Klar ist: Die erneuerbaren Energien werden im Norden und Osten Deutschlands erzeugt, die energieintensiven Industrien haben sich aber in der Nähe der großen Kohle-, Gas- und Atomkraftwerke im Süden und Westen angesiedelt. Nach dem Kohle- und Atomausstieg gibt es theoretisch zwei Möglichkeiten: Der Strom kommt zum Verbraucher oder der Verbraucher zum Erzeuger. Aber, sagt Otte, wie realistisch ist es, dass im Schwarzwald Windräder gebaut werden oder dass die energieintensive Industrie ihren Betrieb nach Schleswig-Holstein verlegt?
Anderen Branchen könnte es leichter fallen, den durch die Corona-Pandemie beschleunigten Trend zum mobilen Arbeiten zu nutzen, um sich beispielsweise im energiereichen Nordosten Deutschlands niederzulassen. Vorausgesetzt, sie haben dort Zugang zum Breitbandnetz. Das nächste Netz, das ausgebaut werden muss. Es ist zwar deutlich jünger als das Stromnetz, aber dennoch eine große Herausforderung.
Big Data in der Warteschleife
„Das Handy ist für mich die Fernbedienung der Netzwerkgesellschaft.

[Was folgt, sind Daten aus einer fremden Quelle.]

Record AuthDb : Type := {
  sessions : list Session;
  users : gmap string User;
  organization_members : list Member;
  platform_admins : gmap string string;
  mfa_devices : list MfaDevice;
  role_assignments : list RoleAssignment;
  role_names : gmap string string;
}.
Abbreviation M := (tx AuthDb AuthErr) (only parsing).

Definition set_sessions (f : list Session -> list Session) (d : AuthDb) : AuthDb :=
  {| sessions := f (sessions d); users := users d; organization_members := organization_members d;
     platform_admins := platform_admins d; mfa_devices := mfa_devices d;
     role_assignments := role_assignments d; role_names := role_names d |}.
Definition set_users (f : gmap string User -> gmap string User) (d : AuthDb) : AuthDb :=
  {| sessions := sessions d; users := f (users d); organization_members := organization_members d;
     platform_admins := platform_admins d; mfa_devices := mfa_devices d;
     role_assignments := role_assignments d; role_names := role_names d |}.

(** The database's clock at the start of a transaction and [time.Now] in it. *)
Record Clock : Type := { db_now : instant; go_now : instant }.

(** ** Revoking *)
Definition live (r : Session) : bool := bool_decide (se_revoked_at r = None).
Definition revoked_row (reason : string) (at_ : instant) (r : Session) : Session :=
  {| se_id := se_id r; se_user_id := se_user_id r; se_refresh_token_hash := se_refresh_token_hash r;
     se_family_id := se_family_id r; se_device_info := se_device_info r;
     se_ip_address := se_ip_address r; se_created_at := se_created_at r;
     se_last_active_at := se_last_active_at r; se_idle_expires_at := se_idle_expires_at r;
     se_expires_at := se_expires_at r; se_revoked_at := Some at_; se_revoked_reason := Some reason;
     se_org_id := se_org_id r; se_org_role := se_org_role r; se_platform_role := se_platform_role r;
     se_mfa_satisfied := se_mfa_satisfied r;
     se_authentication_methods := se_authentication_methods r; se_auth_time := se_auth_time r;
     se_assurance_level := se_assurance_level r; se_mfa_verified_at := se_mfa_verified_at r;
     se_email := se_email r; se_display_name := se_display_name r;
     se_acting_as_user_id := se_acting_as_user_id r; se_client_id := se_client_id r;
     se_resource := se_resource r |}.
(** UPDATE sessions SET revoked_at, revoked_reason WHERE ... AND revoked_at IS NULL; the
    reason may depend on the row. *)
Definition revoke_rows (P : Session -> bool) (reason : Session -> string) (at_ : instant)
    (rows : list Session) : list Session :=
  map (fun r => if P r && live r then revoked_row (reason r) at_ r else r) rows.
Definition revoke_where (P : Session -> bool) (reason : string) (at_ : instant) (d : AuthDb) : AuthDb :=
  set_sessions (revoke_rows P (fun _ => reason) at_) d.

Da steckt alles drin, was man sich im 18. und 19. Jahrhundert so erträumt hat,“ sagt van Laak. Doch um die softwarebasierte Infrastruktur in diesem Sinne zu nutzen, ist auch eine physische nötig: das Breitbandnetz. Die Geschichte dieses Netzes ist kurz, aber prägend. So erhielten zum Beispiel die neuen Bundesländer nach dem Mauerfall neue Telefonleitungen und Kabelnetze. Allerdings waren diese aus Kupfer, wie in den letzten 100 Jahren üblich. Die damit möglichen Bandbreiten reichen für die Datenübertragung schon heute teilweise nicht mehr aus. Zudem hat sich die Nutzung rasant verändert: In den letzten 20 Jahren ist die Zahl der Menschen, die in Deutschland Internet nutzen, von 18 auf 66 Millionen gestiegen.

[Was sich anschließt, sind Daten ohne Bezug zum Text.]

Lemma rotateRefresh_ok m c x token client resource d tokens d' :
  Forall (row_ok lifetime) (sessions d) ->
  rotateRefresh sha256 sign m c x token client resource d = (Ok tokens, d') ->
  exists r a new, refreshed m c x token client resource d tokens d' r a new.
Proof.
  intros Hrows. unfold rotateRefresh. destruct (mi_configErr m); [done|].
  set (hash := hashRefresh sha256 token). unfold RotateRefresh. case_decide as Hhash; [done|].
  destruct (settle _ d) as [[kept|e] d1] eqn:Hs; [|done]. intros [= -> ->].
  apply settle_ok, rotate_done in Hs as (r & a & next0 & next & Hf & Hst & Hl & Ha & Hr & Hp & Hv & Hi).
  apply List.find_some in Hf as [Hin Hh]. apply list_elem_of_In in Hin. unfold has_hash in Hh.
  apply bool_decide_eq_true_1 in Hh. rewrite Forall_forall in Hrows. pose proof (Hrows r Hin) as Hok.
  assert (Hacting : se_acting_as_user_id r = None).
  { destruct Hok as (_ & _ & _ & _ & _ & Hcred & _). apply Hcred. by rewrite Hh. }
  apply prepare_spec in Hp as (Pf & _ & _ & _ & Pa & Ph & Pmfa & _ & _ & Plev & _ & Pcred & Pfam).
  apply replacement_spec in Hv as (Vu & Vf & Vc & Vr & Vo & Vor & Vp & Vi & Ve & Vidle).
  assert (Hfam : se_family_id r <> uuid_Nil) by (cbn in Vf; congruence).
  apply replacement_ok in Hr as (Rx & Ri & Rc & Rr & Rid & Rt & Rh & Ra & Rm & Rl & Rne); [|done|done].
  destruct (successor_row r next) as [Hcont Hnew]; try done; try congruence.
  { rewrite Ph. by apply Pcred. }
  { rewrite Plev. by rewrite decide_False. }
  apply insert_spec in Hi as (-> & _ & Hids & _).
  exists r, a, (session_columns next). constructor; try done.
  - cbn. rewrite Ph. unfold nilIfEmpty. rewrite decide_False by by apply Pcred. cbn. by rewrite Rh.
  - intros r' Hr' He. destruct (ids_kept (sessions d) (sessions (revokeActiveFamily c (se_family_id r) "rotated" d)) r')
      as (r2 & Hr2 & He2); [apply revoke_rows_kept|done|]. apply (Hids r2 Hr2). by rewrite He2.
  - cbn. by rewrite Vo.
Qed.

Lemma rotated_over c family d r : r ∈ sessions (revokeActiveFamily c family "rotated" d) -> se_family_id r = family ->
  live r = false.
Proof.
  intros Hr Hf. eapply revoke_live; [exact Hr| |done]. unfold of_family. by apply bool_decide_eq_true_2.
Qed.
Lemma refreshed_effect m c x token client resource d tokens d' r a new family :
  refreshed m c x token client resource d tokens d' r a new ->
  effect family (hex_encode (hashRefresh sha256 (dr_refresh x))) (sessions d) (sessions d').
Proof.
  intros []. rewrite rf_sessions0. eapply effect_continues; try done; [apply revoke_rows_kept|].
  intros r' Hr' Hf. by eapply rotated_over.
Qed.

Lemma rotateRefresh_effect m c x token client resource d family :
  Forall (row_ok lifetime) (sessions d) ->
  effect family (hex_encode (hashRefresh sha256 (dr_refresh x))) (sessions d)
    (sessions (snd (rotateRefresh sha256 sign m c x token client resource d))).
Proof.
  intros Hrows. destruct (rotateRefresh sha256 sign m c x token client resource d) as [[tokens|e] d'] eqn:E.
  - edestruct rotateRefresh_ok as (r & a & new & H); [done|exact E|]. by eapply refreshed_effect.
  - apply effect_ends. unfold rotateRefresh, RotateRefresh in E. case_match; [by simplify_eq|].
    case_decide; [by simplify_eq/=|].
    destruct (settle_rows (rotate c (dr_row x) (hashRefresh sha256 token)
      (refresh_replacement sha256 sign m c x (hashRefresh sha256 token) client resource)) d)
      as [(v & d1 & Hs)|Hk]; [by intros; eapply rotate_refused| |].
    + by rewrite Hs in E.
    + destruct (settle _ d) as [[v|e1] d1]; by simplify_eq/=.
Qed.

(** *** Another organization, and a registered client *)
Lemma settle_effect {T} family hash (f : tx AuthDb AuthErr (Committed T)) d :
  (forall v d', f d = Ok (v, d') -> effect family hash (sessions d) (sessions d')) ->
  effect family hash (sessions d) (sessions (snd (settle f d))).
Proof.
  intros H. unfold settle, run_tx. destruct (f d) as [[[v|e] d1]|e] eqn:E; cbn; [by eapply H|by eapply H|].
  by apply effect_ends.
Qed.

Lemma exchange_kept {T} c user session target (issue : _ -> _ -> result AuthErr T) d v d' :
  exchange c user session target issue d = Ok (v, d') -> rows_kept (sessions d) (sessions d').
Proof.
  unfold exchange, commit_refusal. intros H.
  repeat (case_match; simplify_eq/=; try apply revoke_rows_kept).
  apply rows_kept_map. intros r. case_match; [apply projected_row_kept|reflexivity].
Qed.
Lemma SwitchOrganization_effect m c x user session org d family hash :
  effect family hash (sessions d) (sessions (snd (SwitchOrganization sign m c x user session org d))).
Proof.
  unfold SwitchOrganization. destruct (mi_configErr m); [by apply effect_ends|].
  destruct (is_Nil user || _ || _) eqn:Hn; [by apply effect_ends|]. unfold ExchangeOrganization. rewrite Hn.
  set (f := exchange _ _ _ _ _).
  pose proof (settle_effect family hash f d) as H0.
  destruct (settle f d) as [[issued|e] d1]; cbn in *; apply H0; intros; eapply effect_ends, exchange_kept; done.
Qed.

Ein entsprechender Ausbau des Breitbandnetzes hat bereits begonnen. Doch die neuen Bundesländer – erst vor 30 Jahren komplett neu vernetzt – stehen nun im gesamtdeutschen Modernisierungszyklus wieder hinten an. Daher zeichnet sich im Breitbandatlas bei einer privaten Verfügbarkeit von 16 Megabit und mehr pro Sekunde der Verlauf der ehemaligen innerdeutschen Grenze noch deutlich ab.
Wie wichtig – und vielerorts eben noch nicht ausreichend – die Breitbandversorgung ist, zeigt aktuell die Corona-Pandemie, die einen nicht geringen Teil der arbeitenden Bevölkerung ins Home Office verpflichtet. Die Pandemie zeigt aber auch, wie sehr wir flexible Netze aller Art brauchen – als Grundinfrastrukturen für Leben und Arbeit. Der große Aufholbedarf beim Breitbandausbau verweist so auf ein größeres Problem: Auch das dichteste Netz besteht, wie alle Netze, größtenteils aus Löchern.